On the technical side, the group toured Christchurch and visited the town of Lyttelton, epicenter of the February 2011 earthquake. They viewed the devastation to the built environment in greater Christchurch and Canterbury region, and listened to testimonies at the Quake City Museum. The group had an ICOMOS-NZ Chair guided tour of the 19th century Canterbury Provincial Government Buildings (currently stabilized and preserved for the next generation to find out what they want to do as the funds fell short to retrofit them fully), and a lead-structural engineer guided tour of the 19th-20th century Arts Centre - the original site of the University of Canterbury, and where Rutherford developed his theory of the atom - undergoing $290M retrofit and restoration. Other tours of retrofit sites on campus included the Civil Engineering building, the so-called transitional Cardboard Cathedral (with an expected lifespan of 50 years), and the Cashell Mall Re:Start, the main shopping mall made creatively out of shipping containers. They also toured the civil engineering laboratories at the University of Canterbury.

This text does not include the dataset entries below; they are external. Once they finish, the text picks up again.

(* ===== verification/Serve.v ===== *)
(** * Serving a node

    [src/bin/iicp_node.rs], [run_serve] and [register_before_serving]: from the
    options of [ServeOptions.v] to a listening node, over the effects that the
    function asks for.  What those effects do (address detection, tunnels, the
    lock, the node's own protocol of [NodeRuntime.v]) is left to them; the order
    and the conditions are here. *)

From S2P Require Import Prelude Program Text Chars Json ClientTypes ClientEffects Membership RuntimeConfig PeerManager Capability NodeRuntime ServeOptions Reachability.

Inductive serve_action :=
| AllowCipWorker
| LoadSaved (name : string)
| SavedCredential (node name : string)
| ResolveDirectory (mode : OperatingMode) (explicit authority : option string) (allow_public_fallback : bool)
| LoadOperator
| StartProxy (directory : string) (region : option string) (context : option RestrictedDirectoryContext)
| ProbeModels (url key : string)
| NewNodeId
| AcquireLock (node_id : string) (force : bool)
| FreePort (host : string) (start : Z)
| OpenPinhole (endpoint : string) (port : Z)
| AdmitPeers (bundle : RestrictedPeerBundle) (node_id : string)
| DetectFlavor (url key backend : string)
| IssueDelegation (node_id : string)
| SignManifest (path : string)
| ConfigDir
| StartNode (cfg : NodeConfig) (token : option string)
| HealthPath (node : string)
| DetectNat (host : string) (port : Z) (endpoint probe : option string)
| TryTunnel (port : Z) (forced : bool)
| ElectRelay (directory intent node_id : string)
| SetEndpoint (url : string)
| SetRelay (endpoint : string)
| SetRelayRequired (required : bool)
| WatchTunnel (url : string)
| BindProbe (address : string)
| EnableNative (endpoint : string)
| Register
| SaveRegistered (node token : string)
| Wait (seconds : Z)
| StartUpdater
| Listen (bind : string) (token : option string)
| CloseTunnel
| RevokePinhole
| Deregister (token : string).

(** The operator identity: whether a key backs it, whether its seed is sealed,
    and what the node advertises of it. *)
Record OperatorState := mkOperatorState {
  os_key_backed : bool;
  os_encrypted : bool;
  os_display_name : string;
  os_created_at : string;
  os_integrity_hash : string
}.
(** The directory found, and whether it came from the local network. *)
Record directory_resolution := mkResolution { dr_endpoint : string; dr_mdns : bool }.
Definition serve_answer (a : serve_action) : Type :=
  match a with
  | LoadSaved _ => result (option SavedNode) string
  | SavedCredential _ _ => result (option string) string
  | ResolveDirectory _ _ _ _ => result (option directory_resolution) string
  | LoadOperator => option OperatorState
  | ProbeModels _ _ => list string
  | NewNodeId | DetectFlavor _ _ _ => string
  | AcquireLock _ _ => option string
  | FreePort _ _ => Z
  | OpenPinhole _ _ => PinholeOpenResult
  | AdmitPeers _ _ => result PeerAdmissionMode MembershipRefusal
  | IssueDelegation _ => option json
  | SignManifest _ => result json string
  | ConfigDir => result string string
  | HealthPath _ => option string
  | DetectNat _ _ _ _ => NatProfile
  | TryTunnel _ _ => result string string
  | ElectRelay _ _ _ => option (string * Z)
  | BindProbe _ => option string
  | Register => result string string
  | SaveRegistered _ _ => option string
  | Listen _ _ => option string
  | Deregister _ => option string
  | _ => unit
  end.
Notation vprog := (prog serve_answer).

Inductive serve_outcome :=
| Stopped (error : option string)
| Refused (error : string)
| Ended (code : Z)
| Panicked.
(** A step that may end the function. *)
Definition step_bind {A R} (p : vprog (A + serve_outcome)) (k : A -> vprog (R + serve_outcome)) : vprog (R + serve_outcome) :=
  run! r := p in match r with inl v => k v | inr o => Ret (inr o) end.
Notation "'srv!' x := p 'in' k" := (step_bind p (fun x => k))
  (at level 200, x pattern, p at level 100, k at level 200) : iicp_scope.
Notation "'ack!' x := a 'in' k" := (Act a (fun x => k))
  (at level 200, x pattern, a at level 100, k at level 200) : iicp_scope.
Definition done {A} (v : A) : vprog (A + serve_outcome) := Ret (inl v).
Definition refuse {A} (e : string) : vprog (A + serve_outcome) := Ret (inr (Refused e)).
Definition act (a : serve_action) : vprog (serve_answer a + serve_outcome) := Act a (fun r => Ret (inl r)).
(** Do it where it applies. *)
Definition when (b : bool) (p : vprog (unit + serve_outcome)) : vprog (unit + serve_outcome) := if b then p else done tt.

Definition BACKEND_TYPES : list string := ["openai_compat"; "vllm"; "llamacpp"; "meshllm"; "anthropic"].
Definition TUNNEL_DEAD_EXIT_CODE : Z := 75.

Section serve.
Context (to_lowercase : string -> string) (env : string -> option string).
Notation private := (endpoint_is_local_or_private to_lowercase).

(** [auto_update_enabled] of [src/updater.rs], on Unix *)
Definition auto_update_enabled : bool :=
  negb (str_in (to_lowercase (trim (env_text env "IICP_AUTO_UPDATE" "1"))) ["0"; "false"; "no"; "off"]).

In addition to the tours, the students were able to experience a number of engaging lectures given by Canterbury faculty, engineers (including three engineers from the Christchurch office of Thornton Tomasetti), and experts in seismology, structural and geotechnical earthquake engineering, civil defense and emergency response, recovery planning and field-application, and sociology.

Cultural events included a day trip to the coastal town of Akaroa (at the core of a long-extinct volcano), Okains Bay, and Arthur’s Pass National Park in the Southern Alps. The team unwound during a fun-filled improvisational comedy show “Scared Scriptless,” where one student from the group was brought on stage to assist in the performance.  The trip concluded with a farewell dinner followed by a performance of Shakespeare’s A Midsummer Night’s Dream. The show and the play were at the temporary hangar-like site of the Court Theatre, originally located in the Arts Centre the group had toured earlier. It was a pleasant surprise to find out the set, sound, and costume designers of the play were all Boilermakers, and a toast was raised to Purdue during the reception on the other side of the world!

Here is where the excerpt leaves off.